#### [What to do]
Please give back only the lines below from the one containing "(XOR rA (reg_H s) s), 1)" to the one containing "(CP rA (reg_D s) s), 1)", each repeated word for word, both ends included.

(Stored data entries)
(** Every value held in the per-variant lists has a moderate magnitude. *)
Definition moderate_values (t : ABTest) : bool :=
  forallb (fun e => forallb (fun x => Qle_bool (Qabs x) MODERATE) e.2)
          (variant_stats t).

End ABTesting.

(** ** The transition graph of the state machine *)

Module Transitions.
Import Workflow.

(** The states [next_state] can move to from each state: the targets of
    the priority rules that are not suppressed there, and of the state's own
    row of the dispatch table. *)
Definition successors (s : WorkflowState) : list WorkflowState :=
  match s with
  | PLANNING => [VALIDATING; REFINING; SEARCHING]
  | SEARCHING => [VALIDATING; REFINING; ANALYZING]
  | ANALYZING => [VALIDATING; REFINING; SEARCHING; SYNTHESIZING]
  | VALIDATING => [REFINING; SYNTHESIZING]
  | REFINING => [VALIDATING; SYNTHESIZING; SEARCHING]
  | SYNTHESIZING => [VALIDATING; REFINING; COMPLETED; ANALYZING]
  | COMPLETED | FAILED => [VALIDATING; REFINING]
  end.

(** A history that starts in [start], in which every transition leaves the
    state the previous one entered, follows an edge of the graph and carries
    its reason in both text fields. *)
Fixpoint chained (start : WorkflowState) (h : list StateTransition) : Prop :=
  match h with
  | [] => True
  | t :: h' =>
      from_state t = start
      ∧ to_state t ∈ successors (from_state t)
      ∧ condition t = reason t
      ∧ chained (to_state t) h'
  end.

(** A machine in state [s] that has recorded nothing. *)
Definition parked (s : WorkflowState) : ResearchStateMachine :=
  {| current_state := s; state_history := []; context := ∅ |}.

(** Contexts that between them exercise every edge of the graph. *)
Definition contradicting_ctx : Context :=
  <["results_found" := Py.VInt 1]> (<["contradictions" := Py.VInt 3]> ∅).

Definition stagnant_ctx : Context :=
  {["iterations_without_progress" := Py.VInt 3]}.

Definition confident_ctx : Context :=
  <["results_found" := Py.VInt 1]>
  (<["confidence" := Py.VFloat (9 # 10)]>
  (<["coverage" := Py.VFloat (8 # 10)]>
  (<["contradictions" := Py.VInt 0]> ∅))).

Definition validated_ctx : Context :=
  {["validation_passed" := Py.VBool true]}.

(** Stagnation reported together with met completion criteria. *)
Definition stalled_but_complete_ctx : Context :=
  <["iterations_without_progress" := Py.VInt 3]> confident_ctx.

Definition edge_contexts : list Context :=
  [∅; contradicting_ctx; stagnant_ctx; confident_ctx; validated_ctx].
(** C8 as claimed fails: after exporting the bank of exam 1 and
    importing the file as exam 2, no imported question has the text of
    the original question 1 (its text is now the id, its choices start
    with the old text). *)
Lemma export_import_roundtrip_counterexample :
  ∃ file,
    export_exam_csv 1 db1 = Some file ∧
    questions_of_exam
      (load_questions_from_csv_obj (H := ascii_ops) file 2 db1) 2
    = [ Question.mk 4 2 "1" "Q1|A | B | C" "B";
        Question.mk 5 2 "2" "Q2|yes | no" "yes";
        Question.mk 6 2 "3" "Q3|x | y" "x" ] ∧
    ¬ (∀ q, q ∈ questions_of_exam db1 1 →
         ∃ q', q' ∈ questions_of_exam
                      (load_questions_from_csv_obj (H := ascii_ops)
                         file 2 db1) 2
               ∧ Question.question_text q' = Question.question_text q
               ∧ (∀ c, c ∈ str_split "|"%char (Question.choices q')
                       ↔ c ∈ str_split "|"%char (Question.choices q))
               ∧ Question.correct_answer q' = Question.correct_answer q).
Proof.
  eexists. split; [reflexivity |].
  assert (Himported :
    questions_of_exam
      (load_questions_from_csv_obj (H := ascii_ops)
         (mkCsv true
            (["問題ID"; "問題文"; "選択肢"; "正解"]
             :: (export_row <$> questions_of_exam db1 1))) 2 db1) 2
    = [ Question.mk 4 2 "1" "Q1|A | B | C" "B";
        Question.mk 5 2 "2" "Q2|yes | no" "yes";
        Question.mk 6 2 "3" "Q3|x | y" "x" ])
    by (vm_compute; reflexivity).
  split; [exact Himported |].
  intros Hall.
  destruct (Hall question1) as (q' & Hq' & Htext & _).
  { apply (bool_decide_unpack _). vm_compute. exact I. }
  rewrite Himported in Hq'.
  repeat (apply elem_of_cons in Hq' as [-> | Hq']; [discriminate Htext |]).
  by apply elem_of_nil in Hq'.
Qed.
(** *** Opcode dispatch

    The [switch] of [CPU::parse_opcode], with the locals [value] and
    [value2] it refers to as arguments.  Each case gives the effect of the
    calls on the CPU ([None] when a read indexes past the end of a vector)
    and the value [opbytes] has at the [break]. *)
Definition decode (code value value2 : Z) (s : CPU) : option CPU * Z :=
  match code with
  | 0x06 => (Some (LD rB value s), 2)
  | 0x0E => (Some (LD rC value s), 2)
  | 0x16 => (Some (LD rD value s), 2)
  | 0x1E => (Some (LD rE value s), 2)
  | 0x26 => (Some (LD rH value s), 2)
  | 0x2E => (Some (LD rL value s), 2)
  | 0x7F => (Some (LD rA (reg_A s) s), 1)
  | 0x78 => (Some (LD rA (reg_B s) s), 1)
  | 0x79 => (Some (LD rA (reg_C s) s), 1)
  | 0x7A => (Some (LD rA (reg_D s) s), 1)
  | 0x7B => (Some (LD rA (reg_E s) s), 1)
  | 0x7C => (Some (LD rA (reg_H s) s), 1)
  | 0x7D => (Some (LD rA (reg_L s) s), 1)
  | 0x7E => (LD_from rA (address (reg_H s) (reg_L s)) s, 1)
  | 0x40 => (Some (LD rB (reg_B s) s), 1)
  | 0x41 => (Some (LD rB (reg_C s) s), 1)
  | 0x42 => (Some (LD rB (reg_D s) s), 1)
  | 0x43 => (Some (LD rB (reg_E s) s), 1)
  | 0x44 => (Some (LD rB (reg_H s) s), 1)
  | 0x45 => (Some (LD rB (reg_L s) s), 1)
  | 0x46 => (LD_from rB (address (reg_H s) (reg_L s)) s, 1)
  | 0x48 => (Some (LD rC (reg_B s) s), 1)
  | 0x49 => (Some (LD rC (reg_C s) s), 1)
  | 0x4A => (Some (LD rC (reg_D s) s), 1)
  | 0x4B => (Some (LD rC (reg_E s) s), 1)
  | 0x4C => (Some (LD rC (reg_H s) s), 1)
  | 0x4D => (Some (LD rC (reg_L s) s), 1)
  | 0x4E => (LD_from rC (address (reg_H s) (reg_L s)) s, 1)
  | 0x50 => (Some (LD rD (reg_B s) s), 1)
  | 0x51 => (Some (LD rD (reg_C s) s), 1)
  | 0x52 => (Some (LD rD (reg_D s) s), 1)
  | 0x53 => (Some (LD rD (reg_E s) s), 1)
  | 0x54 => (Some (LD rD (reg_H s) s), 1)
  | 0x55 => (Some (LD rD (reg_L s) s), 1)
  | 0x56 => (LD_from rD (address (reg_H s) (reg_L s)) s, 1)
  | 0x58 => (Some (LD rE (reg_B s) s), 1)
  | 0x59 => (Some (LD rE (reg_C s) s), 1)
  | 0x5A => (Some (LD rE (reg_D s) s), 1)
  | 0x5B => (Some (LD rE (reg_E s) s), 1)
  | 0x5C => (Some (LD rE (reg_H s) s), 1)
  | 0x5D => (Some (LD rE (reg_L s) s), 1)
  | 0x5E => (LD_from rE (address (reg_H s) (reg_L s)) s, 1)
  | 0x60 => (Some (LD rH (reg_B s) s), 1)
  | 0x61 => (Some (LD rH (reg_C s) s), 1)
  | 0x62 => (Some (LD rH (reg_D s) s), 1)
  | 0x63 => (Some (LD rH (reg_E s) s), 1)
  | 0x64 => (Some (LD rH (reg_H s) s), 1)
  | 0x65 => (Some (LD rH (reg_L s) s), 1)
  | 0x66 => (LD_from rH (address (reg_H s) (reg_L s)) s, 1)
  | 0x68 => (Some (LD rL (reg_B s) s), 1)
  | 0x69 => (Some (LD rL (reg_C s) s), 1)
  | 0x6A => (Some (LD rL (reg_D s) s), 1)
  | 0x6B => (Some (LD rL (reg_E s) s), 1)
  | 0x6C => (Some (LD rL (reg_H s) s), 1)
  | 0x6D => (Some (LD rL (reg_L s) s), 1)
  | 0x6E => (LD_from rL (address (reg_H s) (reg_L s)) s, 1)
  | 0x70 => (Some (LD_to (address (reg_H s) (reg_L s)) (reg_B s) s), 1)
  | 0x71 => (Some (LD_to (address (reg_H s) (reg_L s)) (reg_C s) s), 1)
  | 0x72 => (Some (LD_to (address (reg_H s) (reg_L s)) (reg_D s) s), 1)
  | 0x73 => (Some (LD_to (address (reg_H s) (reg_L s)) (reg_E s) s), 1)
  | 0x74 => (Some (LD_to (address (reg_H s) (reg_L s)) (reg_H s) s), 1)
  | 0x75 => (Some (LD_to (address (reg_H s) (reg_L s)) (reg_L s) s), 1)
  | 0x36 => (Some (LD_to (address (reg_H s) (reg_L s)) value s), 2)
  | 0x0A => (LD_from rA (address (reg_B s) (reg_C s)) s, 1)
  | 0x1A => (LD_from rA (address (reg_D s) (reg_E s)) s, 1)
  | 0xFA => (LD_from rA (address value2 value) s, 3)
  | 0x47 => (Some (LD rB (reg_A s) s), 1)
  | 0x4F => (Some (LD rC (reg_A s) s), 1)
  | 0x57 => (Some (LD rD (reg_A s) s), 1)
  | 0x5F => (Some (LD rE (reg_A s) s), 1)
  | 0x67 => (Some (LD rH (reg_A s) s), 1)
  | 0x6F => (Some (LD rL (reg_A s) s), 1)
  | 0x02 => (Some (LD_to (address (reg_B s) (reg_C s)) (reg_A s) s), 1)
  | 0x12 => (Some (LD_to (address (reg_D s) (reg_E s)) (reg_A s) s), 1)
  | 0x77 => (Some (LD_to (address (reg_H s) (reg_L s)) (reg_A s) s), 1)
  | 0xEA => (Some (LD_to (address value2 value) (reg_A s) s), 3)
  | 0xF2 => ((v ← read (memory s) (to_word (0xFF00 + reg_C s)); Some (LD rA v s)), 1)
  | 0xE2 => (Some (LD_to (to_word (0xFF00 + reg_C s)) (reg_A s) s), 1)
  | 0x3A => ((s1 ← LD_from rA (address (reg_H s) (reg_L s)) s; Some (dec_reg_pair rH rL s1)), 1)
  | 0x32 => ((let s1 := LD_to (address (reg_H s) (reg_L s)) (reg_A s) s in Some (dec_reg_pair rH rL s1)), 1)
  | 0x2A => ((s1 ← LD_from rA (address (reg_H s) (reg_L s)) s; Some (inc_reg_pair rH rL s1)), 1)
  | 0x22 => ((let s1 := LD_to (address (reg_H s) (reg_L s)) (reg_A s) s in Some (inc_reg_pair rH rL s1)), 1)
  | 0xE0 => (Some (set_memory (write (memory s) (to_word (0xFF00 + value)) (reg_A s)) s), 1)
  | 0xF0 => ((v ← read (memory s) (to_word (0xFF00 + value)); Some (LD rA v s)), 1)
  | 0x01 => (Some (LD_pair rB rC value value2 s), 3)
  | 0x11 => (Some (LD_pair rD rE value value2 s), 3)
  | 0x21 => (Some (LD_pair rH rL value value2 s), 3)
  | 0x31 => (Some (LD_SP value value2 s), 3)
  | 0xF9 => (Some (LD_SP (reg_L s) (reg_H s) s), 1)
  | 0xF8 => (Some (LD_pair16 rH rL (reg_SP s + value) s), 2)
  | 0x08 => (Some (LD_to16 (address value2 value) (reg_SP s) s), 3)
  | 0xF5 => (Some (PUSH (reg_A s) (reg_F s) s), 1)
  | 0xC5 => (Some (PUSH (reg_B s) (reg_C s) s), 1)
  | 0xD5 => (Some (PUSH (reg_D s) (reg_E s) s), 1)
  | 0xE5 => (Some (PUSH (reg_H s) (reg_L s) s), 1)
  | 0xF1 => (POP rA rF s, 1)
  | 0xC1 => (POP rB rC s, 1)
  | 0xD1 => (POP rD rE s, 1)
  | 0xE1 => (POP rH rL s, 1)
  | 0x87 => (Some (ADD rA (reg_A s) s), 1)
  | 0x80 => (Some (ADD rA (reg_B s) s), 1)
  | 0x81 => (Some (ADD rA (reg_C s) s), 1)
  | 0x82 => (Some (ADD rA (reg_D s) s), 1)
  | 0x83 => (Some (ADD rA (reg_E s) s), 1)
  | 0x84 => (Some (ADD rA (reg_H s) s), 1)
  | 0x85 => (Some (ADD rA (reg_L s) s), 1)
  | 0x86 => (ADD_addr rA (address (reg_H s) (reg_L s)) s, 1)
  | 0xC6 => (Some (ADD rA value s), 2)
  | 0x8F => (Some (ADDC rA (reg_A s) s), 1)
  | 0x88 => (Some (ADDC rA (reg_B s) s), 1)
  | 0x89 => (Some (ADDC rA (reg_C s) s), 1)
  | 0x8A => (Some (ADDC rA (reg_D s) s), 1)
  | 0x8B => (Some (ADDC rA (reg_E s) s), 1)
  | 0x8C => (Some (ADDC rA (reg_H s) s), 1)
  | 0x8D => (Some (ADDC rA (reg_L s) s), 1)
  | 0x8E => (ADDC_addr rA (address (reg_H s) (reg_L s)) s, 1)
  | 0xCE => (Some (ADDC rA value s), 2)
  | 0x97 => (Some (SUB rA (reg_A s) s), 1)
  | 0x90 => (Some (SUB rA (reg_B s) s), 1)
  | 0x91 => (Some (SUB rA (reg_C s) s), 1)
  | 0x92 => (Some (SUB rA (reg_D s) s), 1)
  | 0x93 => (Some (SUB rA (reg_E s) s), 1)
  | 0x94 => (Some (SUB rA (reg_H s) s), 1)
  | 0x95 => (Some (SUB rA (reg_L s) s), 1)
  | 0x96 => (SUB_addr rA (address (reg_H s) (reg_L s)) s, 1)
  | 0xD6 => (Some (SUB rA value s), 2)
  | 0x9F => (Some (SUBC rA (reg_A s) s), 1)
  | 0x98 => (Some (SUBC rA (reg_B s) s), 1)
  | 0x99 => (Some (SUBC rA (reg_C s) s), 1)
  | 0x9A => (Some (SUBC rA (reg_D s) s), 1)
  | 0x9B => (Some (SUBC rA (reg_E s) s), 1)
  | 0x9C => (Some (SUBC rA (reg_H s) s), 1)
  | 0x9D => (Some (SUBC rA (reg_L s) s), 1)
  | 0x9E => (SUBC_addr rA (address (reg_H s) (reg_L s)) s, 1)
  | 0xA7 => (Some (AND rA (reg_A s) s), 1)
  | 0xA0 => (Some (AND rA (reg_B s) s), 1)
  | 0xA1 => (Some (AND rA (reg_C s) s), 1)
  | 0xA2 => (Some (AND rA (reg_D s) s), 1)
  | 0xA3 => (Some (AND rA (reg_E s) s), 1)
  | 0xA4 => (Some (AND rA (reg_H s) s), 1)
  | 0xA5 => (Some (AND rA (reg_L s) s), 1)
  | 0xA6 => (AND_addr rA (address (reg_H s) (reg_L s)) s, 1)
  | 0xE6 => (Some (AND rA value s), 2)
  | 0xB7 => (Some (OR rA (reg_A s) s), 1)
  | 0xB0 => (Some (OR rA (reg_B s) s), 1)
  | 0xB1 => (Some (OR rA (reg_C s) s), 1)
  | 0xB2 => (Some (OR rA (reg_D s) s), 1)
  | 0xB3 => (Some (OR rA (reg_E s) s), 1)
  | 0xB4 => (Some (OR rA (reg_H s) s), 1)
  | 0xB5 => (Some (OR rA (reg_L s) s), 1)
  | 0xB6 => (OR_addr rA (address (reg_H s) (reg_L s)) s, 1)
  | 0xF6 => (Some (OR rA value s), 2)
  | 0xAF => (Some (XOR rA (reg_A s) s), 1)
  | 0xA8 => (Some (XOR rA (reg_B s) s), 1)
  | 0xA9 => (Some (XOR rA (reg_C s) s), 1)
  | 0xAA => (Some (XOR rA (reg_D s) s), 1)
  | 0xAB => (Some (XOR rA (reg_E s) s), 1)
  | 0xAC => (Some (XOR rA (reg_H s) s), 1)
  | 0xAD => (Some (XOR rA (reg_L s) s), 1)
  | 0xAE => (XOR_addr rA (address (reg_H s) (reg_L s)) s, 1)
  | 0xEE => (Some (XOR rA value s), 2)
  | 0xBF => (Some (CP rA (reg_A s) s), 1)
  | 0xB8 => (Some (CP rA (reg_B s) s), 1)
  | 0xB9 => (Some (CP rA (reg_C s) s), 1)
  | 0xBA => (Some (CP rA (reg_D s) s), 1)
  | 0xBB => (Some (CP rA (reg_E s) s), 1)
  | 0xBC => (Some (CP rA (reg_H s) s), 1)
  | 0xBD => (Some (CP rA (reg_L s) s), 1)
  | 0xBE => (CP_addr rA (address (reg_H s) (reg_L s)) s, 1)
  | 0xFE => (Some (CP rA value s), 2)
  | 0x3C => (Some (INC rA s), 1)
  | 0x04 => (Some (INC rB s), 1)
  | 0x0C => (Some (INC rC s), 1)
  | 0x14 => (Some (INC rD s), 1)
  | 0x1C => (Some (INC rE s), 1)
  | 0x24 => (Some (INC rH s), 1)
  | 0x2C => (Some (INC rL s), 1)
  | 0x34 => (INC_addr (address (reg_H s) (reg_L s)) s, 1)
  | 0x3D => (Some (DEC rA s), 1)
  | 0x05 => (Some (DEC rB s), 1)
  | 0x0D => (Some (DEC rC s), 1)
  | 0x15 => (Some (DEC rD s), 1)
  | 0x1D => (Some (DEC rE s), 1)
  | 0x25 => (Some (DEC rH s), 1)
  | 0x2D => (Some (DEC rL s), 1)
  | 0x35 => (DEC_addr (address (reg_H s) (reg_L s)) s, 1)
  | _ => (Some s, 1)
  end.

#### [Result below]
  | 0xAC => (Some (XOR rA (reg_H s) s), 1)
  | 0xAD => (Some (XOR rA (reg_L s) s), 1)
  | 0xAE => (XOR_addr rA (address (reg_H s) (reg_L s)) s, 1)
  | 0xEE => (Some (XOR rA value s), 2)
  | 0xBF => (Some (CP rA (reg_A s) s), 1)
  | 0xB8 => (Some (CP rA (reg_B s) s), 1)
  | 0xB9 => (Some (CP rA (reg_C s) s), 1)
  | 0xBA => (Some (CP rA (reg_D s) s), 1)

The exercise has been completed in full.